The console exposes the runtime's realtime WebSocket at wss://api.stimulir.com/api/v1/inference/realtime. Authenticate by sending Authorization: Bearer hyb_… on the upgrade request — the same hyb_* API key you use for chat completions. In BYOC deployments the runtime serves the raw endpoint directly:

WS/v1/realtime

Provider modes

Realtime exposes a neutral voice session over WebSocket and bridges it to the active provider. Pick a provider with the provider query parameter; omit it to use the in-process HybrIE voice engine.

Managed (Gemini)

Append ?provider=gemini to route the session to Google's native-audio Gemini models.

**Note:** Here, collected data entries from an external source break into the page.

(** * Dual bike-rack controller (ESP32 main sketch): model and properties

    A shallow embedding of the main sketch of the barangay bike-rack system:
    the relay-driven actuators, the lock manager, the limit-switch presence
    filter, tamper detection, the SMS cooldown gate, the keypad self-service
    session and the RAM event log.  Globals of the sketch become fields of
    one state record [Sys]; every [void f(...)] of the sketch becomes a
    function [Sys -> Sys], every function with a result a function into
    [_ * Sys].  Hardware and network are part of the state: a millisecond
    clock, the GPIO levels, and a trace of the externally visible effects. *)

From Stdlib Require Import ZArith String Ascii List Lia DecimalString.
From stdpp Require Import base option list gmap strings.

Open Scope string_scope.
Open Scope list_scope.
Open Scope Z_scope.

(** ** Machine arithmetic

    [unsigned long] and [uint32_t] are 32 bits wide on the ESP32; sums and
    differences of timestamps wrap around. *)

Definition ULONG_MOD : Z := 2 ^ 32.
Definition u32 (z : Z) : Z := z mod ULONG_MOD.
Definition usub (a b : Z) : Z := u32 (a - b).
Definition uadd (a b : Z) : Z := u32 (a + b).

(** ** Constants of the sketch *)

Definition LOW : Z := 0.
Definition HIGH : Z := 1.

Definition SMS_COOLDOWN_MS : Z := 30000.
Definition UID_LEN : nat := 4.
Definition RACK1_UID : list Z := [218; 217; 251; 169].
Definition RACK2_UID : list Z := [203; 79; 176; 5].

Definition R1_RELAY_A_PIN : Z := 13.
Definition R1_RELAY_B_PIN : Z := 14.
Definition R2_RELAY_A_PIN : Z := 32.
Definition R2_RELAY_B_PIN : Z := 33.
Definition RELAY_ACTIVE_LOW : bool := true.
Definition ACTUATOR_MOVE_TIME_MS : Z := 8000.

Definition relayOnLevel : Z := if RELAY_ACTIVE_LOW then LOW else HIGH.
Definition relayOffLevel : Z := if RELAY_ACTIVE_LOW then HIGH else LOW.

Definition BUZZER_PIN : Z := 27.
Definition SW1_PIN : Z := 25.
Definition SW2_PIN : Z := 26.
Definition BIKE_PRESENT_LEVEL : Z := LOW.
Definition SW_DEBOUNCE_MS : Z := 60.
Definition LOG_MAX : Z := 80.

(** ** Data model *)

Inductive MotionState := MOTION_IDLE | MOTION_EXTEND | MOTION_RETRACT.

Record RackMotion := mkRackMotion {
  state : MotionState;
  startMs : Z
}.

Record Rack := mkRack {
  ownerName : string;
  ownerNumber : string;
  locked : bool;
  tagUid : list Z;
  tamperLatched : bool
}.

Record LogEntry := mkLogEntry {
  ms : Z;
  msg : string
}.

Inductive UiState := UI_IDLE | UI_ENTER_NUMBER | UI_WAIT_RFID_LOCK.

#[global] Instance MotionState_eq_dec : EqDecision MotionState.
Proof. solve_decision. Defined.
#[global] Instance UiState_eq_dec : EqDecision UiState.
Proof. solve_decision. Defined.

(** Externally visible effects, in the order they happen (the trace in the
    state keeps the newest first). *)
Inductive Effect :=
| EDigitalWrite (t : Z) (pin level : Z)   (* digitalWrite at clock time t *)
| ELcd (line1 line2 : string)              (* lcd2(a, b) *)
| EPost (t : Z) (to body : string)         (* http.POST to the SMS gateway *)
| ESend (code : Z) (body : string).        (* server.send(code, _, body) *)

(** One answer of the phone gateway to an HTTP request: whether
    [http.begin] succeeded, the status code of the POST and how long the
    exchange took. *)
Record HttpReply := mkHttpReply {
  beginOk : bool;
  httpCode : Z;
  took : Z
}.

Record Sys := mkSys {
  (* hardware and environment *)
  clock : Z;                      (* milliseconds since boot, unbounded *)
  pins : gmap Z Z;                (* GPIO levels *)
  trace : list Effect;
  keypadRx : list ascii;          (* bytes waiting in the keypad UART *)
  gateway : list HttpReply;       (* what the gateway will answer *)
  wifiIsAP : bool;                (* WiFi.getMode() == WIFI_AP *)
  (* globals of the sketch *)
  lastSmsMillis : list Z;
  rackMotion : list RackMotion;
  buzzerOffAtMs : Z;
  bikePresent : list bool;
  lastBikePresent : list bool;
  lastSwChangeMs : list Z;
  lastEvent : string;
  racks : list Rack;
  logs : list LogEntry;
  logHead : Z;
  logCount : Z;
  uiState : UiState;
  uiSelectedRack : Z;
  uiNum : string
}.

(** Field updates.  [set_f v st] is the assignment [f = v]. *)

Definition set_clock (v : Z) (st : Sys) : Sys :=
  mkSys v (pins st) (trace st) (keypadRx st) (gateway st) (wifiIsAP st)
    (lastSmsMillis st) (rackMotion st) (buzzerOffAtMs st) (bikePresent st)
    (lastBikePresent st) (lastSwChangeMs st) (lastEvent st) (racks st) (logs
    st) (logHead st) (logCount st) (uiState st) (uiSelectedRack st) (uiNum
    st).

Definition set_pins (v : gmap Z Z) (st : Sys) : Sys :=
  mkSys (clock st) v (trace st) (keypadRx st) (gateway st) (wifiIsAP st)
    (lastSmsMillis st) (rackMotion st) (buzzerOffAtMs st) (bikePresent st)
    (lastBikePresent st) (lastSwChangeMs st) (lastEvent st) (racks st) (logs
    st) (logHead st) (logCount st) (uiState st) (uiSelectedRack st) (uiNum
    st).

Definition set_trace (v : list Effect) (st : Sys) : Sys :=
  mkSys (clock st) (pins st) v (keypadRx st) (gateway st) (wifiIsAP st)
    (lastSmsMillis st) (rackMotion st) (buzzerOffAtMs st) (bikePresent st)
    (lastBikePresent st) (lastSwChangeMs st) (lastEvent st) (racks st) (logs
    st) (logHead st) (logCount st) (uiState st) (uiSelectedRack st) (uiNum
    st).

Definition set_keypadRx (v : list ascii) (st : Sys) : Sys :=
  mkSys (clock st) (pins st) (trace st) v (gateway st) (wifiIsAP st)
    (lastSmsMillis st) (rackMotion st) (buzzerOffAtMs st) (bikePresent st)
    (lastBikePresent st) (lastSwChangeMs st) (lastEvent st) (racks st) (logs
    st) (logHead st) (logCount st) (uiState st) (uiSelectedRack st) (uiNum
    st).

Definition set_gateway (v : list HttpReply) (st : Sys) : Sys :=
  mkSys (clock st) (pins st) (trace st) (keypadRx st) v (wifiIsAP st)
    (lastSmsMillis st) (rackMotion st) (buzzerOffAtMs st) (bikePresent st)
    (lastBikePresent st) (lastSwChangeMs st) (lastEvent st) (racks st) (logs
    st) (logHead st) (logCount st) (uiState st) (uiSelectedRack st) (uiNum
    st).

Definition set_wifiIsAP (v : bool) (st : Sys) : Sys :=
  mkSys (clock st) (pins st) (trace st) (keypadRx st) (gateway st) v
    (lastSmsMillis st) (rackMotion st) (buzzerOffAtMs st) (bikePresent st)
    (lastBikePresent st) (lastSwChangeMs st) (lastEvent st) (racks st) (logs
    st) (logHead st) (logCount st) (uiState st) (uiSelectedRack st) (uiNum
    st).

Definition set_lastSmsMillis (v : list Z) (st : Sys) : Sys :=
  mkSys (clock st) (pins st) (trace st) (keypadRx st) (gateway st) (wifiIsAP
    st) v (rackMotion st) (buzzerOffAtMs st) (bikePresent st)
    (lastBikePresent st) (lastSwChangeMs st) (lastEvent st) (racks st) (logs
    st) (logHead st) (logCount st) (uiState st) (uiSelectedRack st) (uiNum
    st).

A typical model id is gemini-2.5-flash-native-audio-preview-12-2025. Billing falls under Managed Inference; voice minutes are metered separately from text tokens.

Connect — managed Gemini
wss://api.stimulir.com/api/v1/inference/realtime?provider=gemini
# Upgrade header: Authorization: Bearer hyb_...
# Session model:  gemini-2.5-flash-native-audio-preview-12-2025

HybrIE-native (Qwen2.5-Omni)Experimental

Omit the provider query string and the session is served in-process by the HybrIE voice engine on the GPU node — currently Qwen2.5-Omni-3B. Configurable on the runtime with HYBRIE_REALTIME_MODEL. Qwen2.5-Omni is the same voice model used for the local /v1/audio/speech TTS endpoint.

Connect — HybrIE-native
wss://api.stimulir.com/api/v1/inference/realtime
# Upgrade header: Authorization: Bearer hyb_...
# Session model:  Qwen2.5-Omni-3B

Event shape

Clients exchange JSON events over the socket. The schema is provider-neutral and bridged to the active provider's voice protocol — open a session, stream input audio frames, and receive output audio deltas. Shape only:

bidirectional events
// client → server
{"type": "session.update", "session": {"model": "Qwen2.5-Omni-3B"}}
{"type": "input_audio_buffer.append", "audio": "<base64 pcm16>"}
{"type": "input_audio_buffer.commit"}

// server → client
{"type": "session.created"}
{"type": "response.output_audio.delta", "audio": "<base64 pcm16>"}
{"type": "response.done"}

Field names mirror the widely-deployed OpenAI realtime envelope for client familiarity. The runtime translates this neutral schema into the active provider's protocol — your client code does not change when you swap ?provider=gemini for the HybrIE-native session.

Metering

Voice minutes are metered per session and surface as usage events with modality: "voice_realtime". Group billing by this field with /api/v1/usage/summary?group_by=modality — see Usage & Billing.